WHAT TO WORK ON: Nothing in the data may be changed; retype all of it.

--- SUPPLIED DATA ---

#[export] Instance ramfs_laws : FsLaws ramfs.
Proof.
  refine {| valid := ramfs_valid; entry := r_entry; file_of := r_file; spare := r_spare;
    law_create := ramfs_law_create; law_refs := ramfs_law_refs |}.
  - intros s d name Hv Hd. eexists. split; [reflexivity|]. unfold ramfs_lookup. fold (r_entry s d name).
    by destruct (r_entry s d name).
  - intros s d name c Hv Hd He. destruct (dir_alloc s d Hd) as (dv & Ed & _).
    unfold r_entry, at_node in He. rewrite Ed in He. apply find_entry_elem in He.
    destruct (rv_kids _ Hv d dv name c Ed He) as (w & Ew & Hr). cbn [v_refs v_type ramfs_ops]. unfold at_node, r_file.
    rewrite Ew. split; [done|]. intros Ht. by rewrite bool_decide_eq_true_2.
  - intros s n b Hv Hf. apply r_file_holds in Hf as (v & Ev & Ht & Hs & _); [|done].
    cbn [v_type v_size ramfs_ops]. unfold at_node. by rewrite Ev.
  - intros s n b Hv Hf. apply r_file_holds in Hf; [|done]. eexists. split; [reflexivity|]. intros off len H0 Hl.
    by apply (ramfs_read_bytes s n b).
  - intros s n b Hv Hf. apply r_file_holds in Hf; [|done]. eexists. split; [reflexivity|].
    intros buf off Ho Hne b' [Hsz Hroom].
    assert (Hb' : f_write b off buf = b').
    { unfold f_write. rewrite zeros_neg, app_nil_r by lia. done. }
    assert (Hlen : off + zlen buf <= RAMFS_MAX_FILE).
    { unfold b' in Hsz. autorewrite with zlen in Hsz. pose proof (zlen_nonneg (drop (Z.to_nat off + length buf) b)).
      unfold zlen in *. rewrite length_take in Hsz. lia. }
    destruct (ramfs_write_ok n b buf off s Hf) as [(s' & E & Hh & Ho')|(_ & cap & Hc & Hr)]; [lia|done|lia| |].
    + assert (Hnone : nodes s !! n = None -> nodes s' !! n = None) by (destruct Hf as (? & ? & _); congruence).
      destruct (only_views n s s' Ho' Hnone) as (X1 & X2 & X3). rewrite Hb' in Hh.
      assert (Hv' : ramfs_valid s') by (by eapply holds_only_valid).
      exists s'. split; [done|]. split; [done|]. split; [by apply r_file_holds|]. done.
    + by rewrite Hroom in Hr.
  - intros s n b Hv Hf. apply r_file_holds in Hf; [|done]. eexists. split; [reflexivity|].
    pose proof (zlen_nonneg b).
    destruct (ramfs_truncate_ok n b 0 s Hf) as [(s' & E & Hh & Ho')|(? & _)]; [unfold RAMFS_MAX_FILE; lia| |lia].
    assert (Hnone : nodes s !! n = None -> nodes s' !! n = None) by (destruct Hf as (? & ? & _); congruence).
    destruct (only_views n s s' Ho' Hnone) as (X1 & X2 & X3).
    unfold f_truncate in Hh. rewrite zeros_neg in Hh by lia. cbn [take app Z.to_nat] in Hh.
    assert (Hv' : ramfs_valid s') by (by eapply holds_only_valid).
    exists s'. split; [done|]. split; [done|]. split; [by apply r_file_holds|]. done.
Defined.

---

ANSWER TO THE PROBLEM:
#[export] Instance ramfs_laws : FsLaws ramfs.
Proof.
  refine {| valid := ramfs_valid; entry := r_entry; file_of := r_file; spare := r_spare;
    law_create := ramfs_law_create; law_refs := ramfs_law_refs |}.
  - intros s d name Hv Hd. eexists. split; [reflexivity|]. unfold ramfs_lookup. fold (r_entry s d name).
    by destruct (r_entry s d name).
  - intros s d name c Hv Hd He. destruct (dir_alloc s d Hd) as (dv & Ed & _).
    unfold r_entry, at_node in He. rewrite Ed in He. apply find_entry_elem in He.
    destruct (rv_kids _ Hv d dv name c Ed He) as (w & Ew & Hr). cbn [v_refs v_type ramfs_ops]. unfold at_node, r_file.
    rewrite Ew. split; [done|]. intros Ht. by rewrite bool_decide_eq_true_2.
  - intros s n b Hv Hf. apply r_file_holds in Hf as (v & Ev & Ht & Hs & _); [|done].
    cbn [v_type v_size ramfs_ops]. unfold at_node. by rewrite Ev.
  - intros s n b Hv Hf. apply r_file_holds in Hf; [|done]. eexists. split; [reflexivity|]. intros off len H0 Hl.
    by apply (ramfs_read_bytes s n b).
  - intros s n b Hv Hf. apply r_file_holds in Hf; [|done]. eexists. split; [reflexivity|].
    intros buf off Ho Hne b' [Hsz Hroom].
    assert (Hb' : f_write b off buf = b').
    { unfold f_write. rewrite zeros_neg, app_nil_r by lia. done. }
    assert (Hlen : off + zlen buf <= RAMFS_MAX_FILE).
    { unfold b' in Hsz. autorewrite with zlen in Hsz. pose proof (zlen_nonneg (drop (Z.to_nat off + length buf) b)).
      unfold zlen in *. rewrite length_take in Hsz. lia. }
    destruct (ramfs_write_ok n b buf off s Hf) as [(s' & E & Hh & Ho')|(_ & cap & Hc & Hr)]; [lia|done|lia| |].
    + assert (Hnone : nodes s !! n = None -> nodes s' !! n = None) by (destruct Hf as (? & ? & _); congruence).
      destruct (only_views n s s' Ho' Hnone) as (X1 & X2 & X3). rewrite Hb' in Hh.
      assert (Hv' : ramfs_valid s') by (by eapply holds_only_valid).
      exists s'. split; [done|]. split; [done|]. split; [by apply r_file_holds|]. done.
    + by rewrite Hroom in Hr.
  - intros s n b Hv Hf. apply r_file_holds in Hf; [|done]. eexists. split; [reflexivity|].
    pose proof (zlen_nonneg b).
    destruct (ramfs_truncate_ok n b 0 s Hf) as [(s' & E & Hh & Ho')|(? & _)]; [unfold RAMFS_MAX_FILE; lia| |lia].
    assert (Hnone : nodes s !! n = None -> nodes s' !! n = None) by (destruct Hf as (? & ? & _); congruence).
    destruct (only_views n s s' Ho' Hnone) as (X1 & X2 & X3).
    unfold f_truncate in Hh. rewrite zeros_neg in Hh by lia. cbn [take app Z.to_nat] in Hh.
    assert (Hv' : ramfs_valid s') by (by eapply holds_only_valid).
    exists s'. split; [done|]. split; [done|]. split; [by apply r_file_holds|]. done.
Defined.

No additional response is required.